On September 4, 2025, the SEC's latest reg flex agenda was released, setting out the short- and long-term regulatory actions that the SEC plans to take. The agenda includes a number of proposals designed to reduce compliance burdens and facilitate capital raising, including a proposal to enhance emerging growth company ("EGC") accommodations and simplify filer status for reporting companies.
Key agenda topics include:
- Proposed Rule Stage:
- Shareholder Proposal Modernization: Bringing back to the rulemaking agenda a topic that had previously been shelved, the Division of Corporation Finance (the “Division”) is considering recommending that the Commission propose rule amendments that would modernize the requirements of Exchange Act Rule 14a-8, in order to “reduce compliance burdens for registrants and account for developments since the rule was last amended.”

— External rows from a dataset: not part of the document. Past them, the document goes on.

(** * KernelCodeGen: the CUDA back end ([src/Backend/CUDA.cc])

    A shallow embedding of the CUDA source generator and the properties
    its specification states about it.

    Conventions of the embedding.
    - An [mlir::Value] is an opaque handle compared by identity; the handle
      is a [positive].  The type stored behind the handle is read with
      [getType], a parameter of the development (the IR graph is owned by
      the producer of the module).
    - The file-scope objects of the translation unit ([source],
      [valueNameMap], [kernelCounter], [varCounter]) together with the
      diagnostic stream [llvm::errs()] form the record [Globals]; every
      function that touches them is a computation in the monad [M].
      [kernelNameMap] is never read or written and is left out.
    - [assert] is compiled out when [NDEBUG] is defined; the flag is a
      parameter, so both builds are covered.
    - Behaviour the C++ standard leaves undefined (reading a vector out of
      range, dereferencing a null handle) ends a computation with
      [Fault undefined_behaviour].
    - [setValueName] has no [return] on the path that stores a name:
      control flows off the end of a function that returns [bool], which
      the standard leaves undefined.  What a build does at that point is
      the parameter [missingReturn]: with [None], the reading of the
      standard, the computation ends there with
      [Fault undefined_behaviour]; with [Some b] control comes back to the
      caller with [b] as the result, which no caller reads.  A property of
      a run is stated for every build, under the condition that the run
      returns, or it names the build it is about.
    - Signed overflow of the naming counters and of the 64-bit product of a
      stride and an extent is outside the embedding: the counters and the
      product are unbounded integers.  Narrowing conversions, which are
      defined, are written out with [to_int].
    - [std::map] with [CompareValue] orders its keys by address.  Lookups
      do not depend on the order and use [gmap]; the one loop that iterates
      a map takes the enumeration as the parameter [iterate].
    - The bounds and the step of an [affine.for] are constants
      ([getConstantLowerBound] and the like); its [affine.loop] attribute,
      when present, is a string.  A floating-point constant carries the
      text [operator<<] prints for it. *)

From Stdlib Require Import ZArith String List DecimalString Lia.
From Stdlib Require DecimalZ DecimalPos.
From stdpp Require Import gmap list sorting strings.

#[local] Set Warnings "-register-all,-clear-no-such-hyp".
Local Open Scope string_scope.
Local Open Scope Z_scope.
Local Open Scope list_scope.

(** ** Integers and their decimal text *)

(** [std::to_string] and [operator<<] on a signed integer. *)
Definition to_string (z : Z) : string := NilZero.string_of_int (Z.to_int z).

(** Conversion of an [int64_t] to [int]: reduction modulo [2^32] into the
    signed range. *)
Definition to_int (z : Z) : Z := (z + 2 ^ 31) mod 2 ^ 32 - 2 ^ 31.

Definition INT_MAX : Z := 2 ^ 31 - 1.

(** ** IR data model *)

Definition Value := positive.
Bind Scope positive_scope with Value.

(** Modelled from the spec: [enum.h], which declares [MemorySpace], is not
    among the sources; the three spaces are those of the data model, and a
    memref whose space is none of [global] and [shared] is handled as
    [local] by every comparison in the generator. *)
Inductive MemorySpace := global | shared | local.

Inductive Type_ :=
| Float16Type
| Float32Type
| Float64Type
| IntegerType
| IndexType
| MemRefType (elementType : Type_) (shape : list Z) (memorySpace : MemorySpace)
| VectorType (elementType : Type_) (shape : list Z)
| OtherType.

Inductive AffineExprKind := Add | Mul | Mod | FloorDiv | CeilDiv.

Inductive AffineExpr :=
| AffineDimExpr (position : nat)
| AffineSymbolExpr (position : nat)
| AffineConstantExpr (value : Z)
| AffineBinaryOpExpr (kind : AffineExprKind) (lhs rhs : AffineExpr).

Inductive CmpFPredicate := OEQ | OGT | OtherPredicate.

Inductive ShuffleMode := XOR | UP | DOWN | IDX.

(** One constructor per operation class the generator casts to, plus
    [OtherOp] for every other operation of the input.  Containers carry
    the operations of their single block; [affine.if] has a then-region
    and an else-region. *)
Inductive Op :=
| ConstantIndexOp (result : Value) (value : Z)
| ConstantFloatOp (result : Value) (value : string)
| ConstantIntOp (result : Value) (value : Z)
| MulFOp (result lhs rhs : Value)
| AddFOp (result lhs rhs : Value)
| MaxFOp (result lhs rhs : Value)
| SubFOp (result lhs rhs : Value)
| DivFOp (result lhs rhs : Value)
| PowFOp (result lhs rhs : Value)
| CmpFOp (result lhs rhs : Value) (predicate : CmpFPredicate)
| TanhOp (result operand : Value)
| SqrtOp (result operand : Value)
| LogOp (result operand : Value)
| BitcastOp (result operand : Value)
| ExpOp (result operand : Value)
| AllocOp (result : Value)
| AffineApplyOp (result : Value) (map : list AffineExpr) (operands : list Value)
| AffineIfOp (constraints : list (AffineExpr * bool)) (operands : list Value)
             (thenBody elseBody : list Op)
| AffineForOp (inductionVar : Value) (lb ub step : Z) (loopAttr : option string)
              (body : list Op)
| AffineLoadOp (result memref : Value) (map : list AffineExpr) (operands : list Value)
| LoadOp (result memref : Value) (indices : list Value)
| AffineStoreOp (value memref : Value) (map : list AffineExpr) (operands : list Value)
| AffineVectorLoadOp (result memref : Value) (map : list AffineExpr)
                     (operands : list Value)
| AffineVectorStoreOp (value memref : Value) (map : list AffineExpr)
                      (operands : list Value)
| BarrierOp
| ShuffleOp (result value offset width : Value) (mode : ShuffleMode)
| AffineParallelOp (IVs : list Value) (body : list Op)
| AffineYieldOp
| OtherOp (name : string) (body : list Op).

Record FuncOp := { funcBody : list Op }.

Record ModuleOp := { functions : list FuncOp }.

(** [Operation::getName]. *)
Definition getName (op : Op) : string :=
  match op with
  | ConstantIndexOp _ _ | ConstantFloatOp _ _ | ConstantIntOp _ _ => "arith.constant"
  | MulFOp _ _ _ => "arith.mulf"
  | AddFOp _ _ _ => "arith.addf"
  | MaxFOp _ _ _ => "arith.maxf"
  | SubFOp _ _ _ => "arith.subf"
  | DivFOp _ _ _ => "arith.divf"
  | PowFOp _ _ _ => "math.powf"
  | CmpFOp _ _ _ _ => "arith.cmpf"
  | TanhOp _ _ => "math.tanh"
  | SqrtOp _ _ => "math.sqrt"
  | LogOp _ _ => "math.log"
  | BitcastOp _ _ => "arith.bitcast"
  | ExpOp _ _ => "math.exp"
  | AllocOp _ => "memref.alloc"
  | AffineApplyOp _ _ _ => "affine.apply"
  | AffineIfOp _ _ _ _ => "affine.if"
  | AffineForOp _ _ _ _ _ _ => "affine.for"
  | AffineLoadOp _ _ _ _ => "affine.load"
  | LoadOp _ _ _ => "memref.load"
  | AffineStoreOp _ _ _ _ => "affine.store"
  | AffineVectorLoadOp _ _ _ _ => "affine.vector_load"
  | AffineVectorStoreOp _ _ _ _ => "affine.vector_store"
  | BarrierOp => "gpu.barrier"
  | ShuffleOp _ _ _ _ _ => "gpu.shuffle"
  | AffineParallelOp _ _ => "affine.parallel"
  | AffineYieldOp => "affine.yield"
  | OtherOp name _ => name
  end.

- Enhancement of Emerging Growth Company Accommodations and Simplification of Filer Status for Reporting Companies: The Division is considering recommending that the Commission propose rule amendments to expand accommodations that are available for EGCs and “to rationalize filer statuses” and “simplify the categorization of registrants and reduce their compliance burdens.”1 This is a new item on the agenda.
- Crypto Assets: The Division is considering recommending that the Commission propose rules relating to the offer and sale of crypto assets, potentially to include certain exemptions and safe harbors, to help clarify the regulatory framework for crypto assets and provide greater certainty to the market.

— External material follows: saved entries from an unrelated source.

(** [table[names]]: the projection on a list of column names, in that
    order. *)
Definition project (names : list string) (t : Table) : result Table :=
  match List.find (fun c => negb (has_col c t)) names with
  | Some c => Raise (KeyError c)
  | None =>
      if bool_decide (NoDup names) then
        Ok (MkTable names
                    (filter (fun kv => kv.1 ∈ names) (colinfo t))
                    (restrict_row names <$> rows t))
      else Raise (ValueError "Duplicate column names")
  end.

(** [table[idx]] for an array of row indices. *)
Definition take_rows (idx : list nat) (t : Table) : result Table :=
  match mapM (fun i => rows t !! i) idx with
  | Some rs => Ok (MkTable (colnames t) (colinfo t) rs)
  | None => Raise (IndexError "index out of bounds")
  end.

(** The cell of [name] moves to [new_name]. *)
Definition rename_row (name new_name : string) (r : row) : row :=
  partial_alter (fun _ => r !! name) new_name (delete name r).

Definition rename_info (name new_name : string)
    (info : gmap string colattrs) : gmap string colattrs :=
  partial_alter (fun _ => info !! name) new_name (delete name info).

(** [Table.rename_column]: the column keeps its position. *)
Definition rename_column (name new_name : string) (t : Table) : result Table :=
  if negb (has_col name t) then
    Raise (KeyError ("Column " +:+ name +:+ " does not exist"))
  else if bool_decide (name = new_name) then Ok t
  else if has_col new_name t then
    Raise (KeyError ("Column " +:+ new_name +:+ " already exists"))
  else
    Ok (MkTable
          ((fun c => if bool_decide (c = name) then new_name else c)
             <$> colnames t)
          (rename_info name new_name (colinfo t))
          (rename_row name new_name <$> rows t)).

(** [Table.rename_columns]: one [rename_column] per pair, in order. *)
Fixpoint rename_columns (names new_names : list string) (t : Table)
    : result Table :=
  match names, new_names with
  | name :: names', new_name :: new_names' =>
      t' ← rename_column name new_name t;
      rename_columns names' new_names' t'
  | [], [] => Ok t
  | _, _ =>
      Raise (ValueError
        "input 'names' and 'new_names' list arguments must be the same length")
  end.

(** Merge of column attributes under [metadata_conflicts="silent"]: an
    attribute set on the right replaces the one on the left. *)
Definition merge_attrs (a b : colattrs) : colattrs :=
  ColAttrs (match unit b with Some u => Some u | None => unit a end)
           (match description b with Some d => Some d | None => description a end).

Definition merge_info (m1 m2 : gmap string colattrs) : gmap string colattrs :=
  union_with (fun a b => Some (merge_attrs a b)) m1 m2.

Definition same_columns (t1 t2 : Table) : bool :=
  forallb (fun c => has_col c t2) (colnames t1)
  && forallb (fun c => has_col c t1) (colnames t2).

(** [vstack(tables, join_type="exact", metadata_conflicts="silent")] *)
Definition vstack_exact (tables : list Table) : result Table :=
  match tables with
  | [] => Raise (ValueError "no values provided to stack.")
  | [t] => Ok t
  | t0 :: rest =>
      if forallb (same_columns t0) rest then
        Ok (MkTable (colnames t0)
                    (foldl merge_info (colinfo t0) (colinfo <$> rest))
                    (concat (rows <$> tables)))
      else
        Raise (TableMergeError "Inconsistent columns in input arrays")
  end.

(** [vstack(tables)], with the default [join_type="outer"]: the columns are
    the union in order of first appearance and a cell without a source is
    masked. *)
Definition vstack (tables : list Table) : result Table :=
  match tables with
  | [] => Raise (ValueError "no values provided to stack.")
  | [t] => Ok t
  | t0 :: rest =>
      Ok (MkTable (foldl (fun acc t => foldl (fun a c => add_colname c a) acc (colnames t))
                         (colnames t0) rest)
                  (foldl merge_info (colinfo t0) (colinfo <$> rest))
                  (concat (rows <$> tables)))
  end.

(** ** External collaborators *)

(** [Unit.is_equivalent] *)
Definition is_equivalent (u v : flux_unit) : bool := bool_decide (u = v).

(** [operator.ge] and [operator.le] *)
Inductive operator : Type := op_ge | op_le.

(** What the code imports from pyirf, astropy.coordinates, numpy.random and
    [ctapipe.containers].  The array functions act element by element, so
    each is given on one element. *)
Class Externals : Type := {
  (** a pyirf spectrum ([PowerLaw], [LogParabola], ...) *)
  Spectrum : Type;
  (** [spectrum.normalization.unit], up to equivalence *)
  normalization_unit : Spectrum -> flux_unit;
  (** [spectrum.integrate_cone(inner, outer)] *)
  integrate_cone : Spectrum -> float -> float -> Spectrum;
  (** [calculate_event_weights(true_energy, target_spectrum, simulated_spectrum)]
      on one energy, for two spectra whose normalisations have equivalent
      units: the ratio of the two fluxes as a pure number *)
  calculate_event_weights : float -> Spectrum -> Spectrum -> float;
  (** [calculate_theta]: reco az, reco alt, assumed source az, assumed source alt *)
  calculate_theta : float -> float -> float -> float -> float;
  (** [calculate_source_fov_offset]: az, alt, pointing az, pointing alt *)
  calculate_source_fov_offset : float -> float -> float -> float -> float;
  (** [reco.transform_to(NominalFrame(origin=pointing)).fov_lon]:
      pointing alt, pointing az, reco alt, reco az *)
  nominal_fov_lon : float -> float -> float -> float -> float;
  (** the same for [fov_lat] *)
  nominal_fov_lat : float -> float -> float -> float -> float;
  (** the table of binned cuts read by [OptimizationResultStore] *)
  CutTable : Type;
  (** [evaluate_binned_cut(values, bin_values, cut_table, op)] *)
  evaluate_binned_cut : float -> float -> CutTable -> operator -> bool;
  (** [CoordinateFrameType.ALTAZ.value] *)
  ALTAZ : value;
  (** [numpy.random.Generator] *)
  Generator : Type;
  (** [np.random.default_rng(seed)] *)
  default_rng : Z -> Generator;
  (** [rng.choice(a, size, replace=False)], with the generator it leaves *)
  choice : Generator -> nat -> nat -> list nat * Generator
}.

(** ** numpy reductions *)

Definition float_neg (x : float) : float :=
  match x with
  | Real q => Real (- q)
  | PosInf => NegInf
  | NegInf => PosInf
  | NaN => NaN
  end.

Definition finite_value (x : float) : option Q :=
  match x with Real q => Some q | _ => None end.

Definition Qsum (qs : list Q) : Q := foldr Qplus 0%Q qs.

Definition Qmean (qs : list Q) : Q :=
  (Qsum qs / inject_Z (Z.of_nat (length qs)))%Q.

Definition Qvariance (qs : list Q) : Q :=
  Qmean ((fun q => (q - Qmean qs) * (q - Qmean qs))%Q <$> qs).

(** [array.std() > tol] for [tol >= 0], decided on the variance.  The
    standard deviation of an empty array, or of one holding a non-finite
    entry, is NaN and compares false.  The variance is the exact one: the
    rounding of float64, and the overflow of a sum of huge entries to
    infinity, are not modelled, so the test is that of numpy for entries of
    moderate size whose deviation is not at the threshold. *)
Definition std_gt (xs : list float) (tol : Q) : bool :=
  match mapM finite_value xs with
  | Some (q :: qs) => Qlt_bool (tol * tol) (Qvariance (q :: qs))
  | _ => false
  end.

- Rule 144 Safe Harbor: Re-proposal of rules related to expanding the Rule 144 safe harbor for resales of restricted and control securities to increase instances in which the safe harbor would be available.

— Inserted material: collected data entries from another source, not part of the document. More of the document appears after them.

(** * tether-name-mcp-server: the tool dispatch shell of [src/index.ts]

    A shallow embedding of [createServer]: the environment lookup and the
    configuration check of [getClient], the five tool callbacks with their
    [try]/[catch] envelopes, and the tool table that [registerTool] builds.

    The wrapped SDK ([TetherClient] of the [tether-name] package), the
    [McpServer] class and [zod] are external collaborators.  The SDK is a
    parameter of the development; of the other two only what the callbacks
    and the tool listing rely on is modelled, and each such model says so. *)

From Stdlib Require Import Ascii String.
From stdpp Require Import base option list strings gmap.

Local Open Scope string_scope.
Set Warnings "-register-all".

(** ** Strings *)

Module Str.

(** Characters that a string literal cannot hold directly. *)
Definition dquote : ascii := "034"%char.
Definition newline : ascii := "010"%char.

Definition dq : string := String dquote EmptyString.
Definition nl : string := String newline EmptyString.

(** [quoted s] is [s] between two double quotes, with no escaping. *)
Definition quoted (s : string) : string := dq ++ s ++ dq.

(** [String.prototype.includes]: [needle] occurs in [hay] as a contiguous
    run of characters. *)
Fixpoint includes (hay needle : string) : bool :=
  String.prefix needle hay
  || match hay with
     | EmptyString => false
     | String _ rest => includes rest needle
     end.
Inductive loop_exit (A : Type) : Type :=
| Finished (locals : A)          (* the loop ran out of indices *)
| Returned (r : response).       (* a [return] inside the loop *)
Arguments Finished {A} locals.
Arguments Returned {A} r.

(** One turn of the loop body, with its own [try ... except]. *)
Definition rsvp_body (availiable_time : string) (i : nat) (locals : rsvp_locals)
    : loop_exit rsvp_locals :=
  match PyStr.getitem availiable_time i with
  | Raise e => Returned (Error "Malformed available time data!" e)
  | Ok c1 =>
      match parse_datetime c1 with
      | Raise e => Returned (Error "Malformed available time data!" e)
      | Ok start_time =>
          match PyStr.getitem availiable_time (i + 1) with
          | Raise e => Returned (Error "Malformed available time data!" e)
          | Ok c2 =>
              match parse_datetime c2 with
              | Raise e => Returned (Error "Malformed available time data!" e)
              | Ok end_time => Finished (Some start_time, Some end_time)
              end
          end
      end
  end.

Fixpoint rsvp_loop (availiable_time : string) (indices : list nat)
    (locals : rsvp_locals) : loop_exit rsvp_locals :=
  match indices with
  | [] => Finished locals
  | i :: rest =>
      match rsvp_body availiable_time i locals with
      | Returned r => Returned r
      | Finished locals' => rsvp_loop availiable_time rest locals'
      end
  end.

(** The loop runs over [range(len(availiable_time.split()), 2)] and indexes
    the raw string.  After it, the payload of the insert reads [start_time]
    and then [end_time]; reading an unbound local raises, and the outer
    handler turns that into the error set. *)
Definition rsvp (user_id event_id availiable_time : string) (db : database)
    : response * database :=
  let indices := PyStr.range (List.length (PyStr.split availiable_time)) 2 in
  match rsvp_loop availiable_time indices (None, None) with
  | Returned r => (r, db)
  | Finished (None, _) =>
      (ErrorSet "error: " (UnboundLocalError "start_time"), db)
  | Finished (Some _, None) =>
      (ErrorSet "error: " (UnboundLocalError "end_time"), db)
  | Finished (Some start_time, Some end_time) =>
      (Message "Availability recorded successfully",
       Store.insert_availability
         (mkAvailability user_id event_id start_time end_time) db)
  end.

- Shelf Registration Modernization: The Division is considering recommending that the Commission propose rule amendments “to modernize the shelf registration process” and “reduce compliance burdens and further facilitate capital formation.”
- Rationalization of Disclosure Practices: The Division is considering recommending that the Commission propose rule amendments “to rationalize disclosure practices” and “facilitate material disclosure by companies and shareholders’ access to that information.” Our understanding is that these proposed rules would cover changes to executive compensation disclosure, on which the SEC has requested comment.2
- Updating the Exempt Offerings Pathway: The Division is considering recommending that the Commission propose rule amendments to facilitate capital formation and simplify the pathways for raising capital for, and investor access to, private businesses.
- Pre-rule Stage:
- Foreign Private Issuer ("FPI") Eligibility: Following the SEC’s concept release soliciting public comment on the definition of FPI, the agenda includes FPI eligibility as a topic that is in the “pre-rule” stage and therefore does not have a specific timeframe attached.
Certain topics did not make the agenda, including cybersecurity, which had been the subject of a rulemaking petition submitted by various financial industry groups, and topics that had been under discussion in the prior administration, including human capital management and board diversity.
SEC Chair Paul S. Atkins issued a brief statement about the Reg Flex Agenda, noting that it “reflects that it is a new day at the [SEC]. The items on the agenda represent the Commission's renewed focus on supporting innovation, capital formation, market efficiency, and investor protection." He also notes that the agenda reflects the “withdrawal of a host of items from the last Administration that do not align with the goal that regulation should be smart, effective, and appropriately tailored within the confines of our statutory authority.”
The timeframe for action on the proposed rules is listed as April 2026, however the reg flex agenda timeframes are merely an estimate, not a guarantee of when, or if, the SEC will act.
1 The Society for Corporate Governance has submitted recommendations to the SEC for scaled disclosure and filer category reforms.
2 The Society for Corporate Governance submitted a comment letter in response to the SEC’s Executive Compensation roundtable, which is available here.